### DATA LISTING ###

(* ===== verification/SfcTranspose.v ===== *)
(** * [bitTranspose] is the bit-matrix transposition

    Every intermediate word of [bitTranspose] is a fixed selection of the
    input bits.  The section runs the routine on words whose bits are
    names of input bits, proves that the run simulates the routine on
    numbers, and compares the outcome with the transposition for every
    size that fits a 64 bit word. *)

From S2P Require Import Prelude Sfc.

(** The reference version of [bitTranspose] (the [#else] branch of the
    header): bit by bit. *)
Definition transpose_ref_out (nDims nBits : nat) (i : Z) : Z :=
  fold_left (fun out b => Z.lor (shl64 out nDims) (rdbit i b)) (rev (seq 0 nBits)) 0.

Definition bitTranspose_ref (nDims nBits : nat) (inCoords : Z) : Z :=
  snd (fold_left (fun '(inCoords, coords) d =>
         let i := Z.land inCoords (ones64 nBits) in
         (shr inCoords nBits,
          Z.lor coords (shl64 (transpose_ref_out nDims nBits i) d)))
       (seq 0 nDims) (inCoords, 0)).

(** A symbolic word lists, for each bit position, the input bits whose
    disjunction it holds. *)
Abbreviation sword := (list (list nat)).

Fixpoint s_and (m : Z) (s : sword) : sword :=
  match s with
  | [] => []
  | b :: s => (if Z.odd m then b else []) :: s_and (Z.div2 m) s
  end.

Fixpoint s_or (s1 s2 : sword) : sword :=
  match s1, s2 with
  | [], s | s, [] => s
  | b1 :: s1, b2 :: s2 => (b1 ++ b2) :: s_or s1 s2
  end.

Definition s_shr (s : sword) (k : nat) : sword := drop k s.
Definition s_shl (s : sword) (k : nat) : sword := take 64 (replicate k [] ++ s).

Definition s_input (L : nat) : sword := map (fun i => [i]) (seq 0 L).

Definition s_odd_body (inB utB shiftAmt : nat) (inMask utMask inFieldStarts : Z)
    (st : sword * sword * sword) (d : nat) : sword * sword * sword :=
  let '(inCoords, coords, utCoords) := st in
  let i := s_and inMask inCoords in
  let inCoords := s_shr inCoords inB in
  let coords := s_or coords (s_shl (s_and inFieldStarts i) (2 * shiftAmt + d)) in
  let i := s_and (u64 (Z.lnot inFieldStarts)) i in
  let i := s_and utMask (s_or i (s_shl i shiftAmt)) in
  (inCoords, coords, s_or utCoords (s_shl i (d * utB))).

Definition s_even_body (inB utB shiftAmt : nat) (inMask utMask : Z)
    (st : sword * sword) (d : nat) : sword * sword :=
  let '(inCoords, utCoords) := st in
  let i := s_and inMask inCoords in
  let inCoords := s_shr inCoords inB in
  let i := s_and utMask (s_or i (s_shl i shiftAmt)) in
  (inCoords, s_or utCoords (s_shl i (d * utB))).

Fixpoint s_loop (fuel nDims inB : nat) (inFieldEnds inMask : Z) (inCoords coords : sword) : sword :=
  match fuel with
  | O => s_or coords inCoords
  | S fuel =>
      let utB := (inB / 2)%nat in
      if (utB =? 0)%nat then s_or coords inCoords else
      let shiftAmt := ((nDims - 1) * utB)%nat in
      let utFieldEnds := Z.lor inFieldEnds (shl64 inFieldEnds (shiftAmt + utB)) in
      let utMask := u64 (shl64 utFieldEnds utB - utFieldEnds) in
      if Nat.odd inB then
        let inFieldStarts := shl64 inFieldEnds (inB - 1) in
        let '(_, coords, utCoords) :=
          fold_left (s_odd_body inB utB shiftAmt inMask utMask inFieldStarts)
                    (seq 0 nDims) (inCoords, coords, []) in
        s_loop fuel nDims utB utFieldEnds utMask utCoords coords
      else
        let '(_, utCoords) :=
          fold_left (s_even_body inB utB shiftAmt inMask utMask)
                    (seq 0 nDims) (inCoords, []) in
        s_loop fuel nDims utB utFieldEnds utMask utCoords coords
  end.

Definition s_transpose (nDims nBits : nat) : sword :=
  s_loop 64 nDims nBits 1 (ones64 nBits) (s_input (nDims * nBits)) [].

(** ** Simulation *)

Section simulation.
Context (x : Z).

Definition reads (s : sword) (w : Z) : Prop :=
  forall p, Z.testbit w (Z.of_nat p)
       = existsb (fun i => Z.testbit x (Z.of_nat i)) (nth p s []).

Lemma reads_nil : reads [] 0.
Proof. intros [|p]; apply Z.bits_0. Qed.

Lemma nth_s_and m s p :
  nth p (s_and m s) [] = if Z.testbit m (Z.of_nat p) then nth p s [] else [].
Proof.
  revert m p. induction s as [|b s IH]; intros m [|p]; cbn [s_and nth].
  1,2: by destruct (Z.testbit _ _).
  - by rewrite <- Z.bit0_odd.
  - rewrite IH, Z.div2_div, Z.div2_bits by lia. by rewrite Nat2Z.inj_succ.
Qed.

Lemma nth_s_or s1 s2 p : nth p (s_or s1 s2) [] = nth p s1 [] ++ nth p s2 [].
Proof.
  revert s2 p. induction s1 as [|b s1 IH]; intros [|b2 s2] [|p]; cbn [s_or nth];
    rewrite ?app_nil_r; try done.
Qed.

Lemma reads_and m s w : reads s w -> reads (s_and m s) (Z.land w m).
Proof.
  intros H p. rewrite Z.land_spec, H, nth_s_and.
  destruct (Z.testbit m _); by rewrite ?andb_true_r, ?andb_false_r.
Qed.

Lemma reads_or s1 s2 w1 w2 : reads s1 w1 -> reads s2 w2 -> reads (s_or s1 s2) (Z.lor w1 w2).
Proof. intros H1 H2 p. by rewrite Z.lor_spec, H1, H2, nth_s_or, existsb_app. Qed.

Lemma reads_shr s w k : reads s w -> reads (s_shr s k) (shr w k).
Proof.
  intros H p. unfold shr, s_shr. rewrite Z.shiftr_spec by lia.
  rewrite <- Nat2Z.inj_add, H. by rewrite nth_skipn, (Nat.add_comm k).
Qed.

Lemma reads_shl s w k : reads s w -> reads (s_shl s k) (shl64 w k).
Proof.
  intros H p. unfold shl64, s_shl, u64. destruct (Nat.lt_ge_cases p 64) as [Hp|Hp].
  - rewrite Z.mod_pow2_bits_low by lia. rewrite Z.shiftl_spec by lia.
    rewrite nth_lookup, lookup_take_lt, <- nth_lookup by lia.
    destruct (Nat.lt_ge_cases p k).
    + rewrite Z.testbit_neg_r by lia. rewrite app_nth1 by (rewrite length_replicate; lia).
      rewrite nth_lookup, lookup_replicate_2 by lia. done.
    + rewrite app_nth2; rewrite length_replicate; [|lia].
      replace (Z.of_nat p - Z.of_nat k) with (Z.of_nat (p - k)) by lia. apply H.
  - rewrite Z.mod_pow2_bits_high by lia. rewrite nth_overflow; [done|].
    rewrite length_take. lia.
Qed.

Lemma reads_input L : 0 <= x < 2 ^ Z.of_nat L -> reads (s_input L) x.
Proof.
  intros Hx p. unfold s_input. destruct (Nat.lt_ge_cases p L).
  - rewrite (nth_indep _ [] [0%nat]) by (rewrite length_map, length_seq; lia).
    rewrite (map_nth (fun i => [i])), seq_nth by lia. cbn. by rewrite orb_false_r.
  - rewrite nth_overflow by (rewrite length_map, length_seq; lia). cbn.
    destruct (Z.eqb_spec x 0) as [->|]; [apply Z.bits_0|].
    apply Z.bits_above_log2; [lia|]. apply Z.log2_lt_pow2; [lia|].
    eapply Z.lt_le_trans; [apply Hx|]. apply Z.pow_le_mono_r; lia.
Qed.

Hint Resolve reads_and reads_or reads_shr reads_shl reads_nil : ds.

Definition reads3 (s : sword * sword * sword) (w : Z * Z * Z) : Prop :=
  reads s.1.1 w.1.1 /\ reads s.1.2 w.1.2 /\ reads s.2 w.2.

Definition reads2 (s : sword * sword) (w : Z * Z) : Prop :=
  reads s.1 w.1 /\ reads s.2 w.2.

Lemma fold_left_sim {A B C} (R : A -> B -> Prop) (f : A -> C -> A) (g : B -> C -> B) l a b :
  (forall a b c, R a b -> R (f a c) (g b c)) -> R a b ->
  R (fold_left f l a) (fold_left g l b).
Proof. intros Hs. revert a b. induction l as [|c l IH]; cbn; auto. Qed.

###

> GOAL OF THE EXERCISE:
Determine how many lines in the listing above hold the string "that", then write only the number.

> RESULT:
2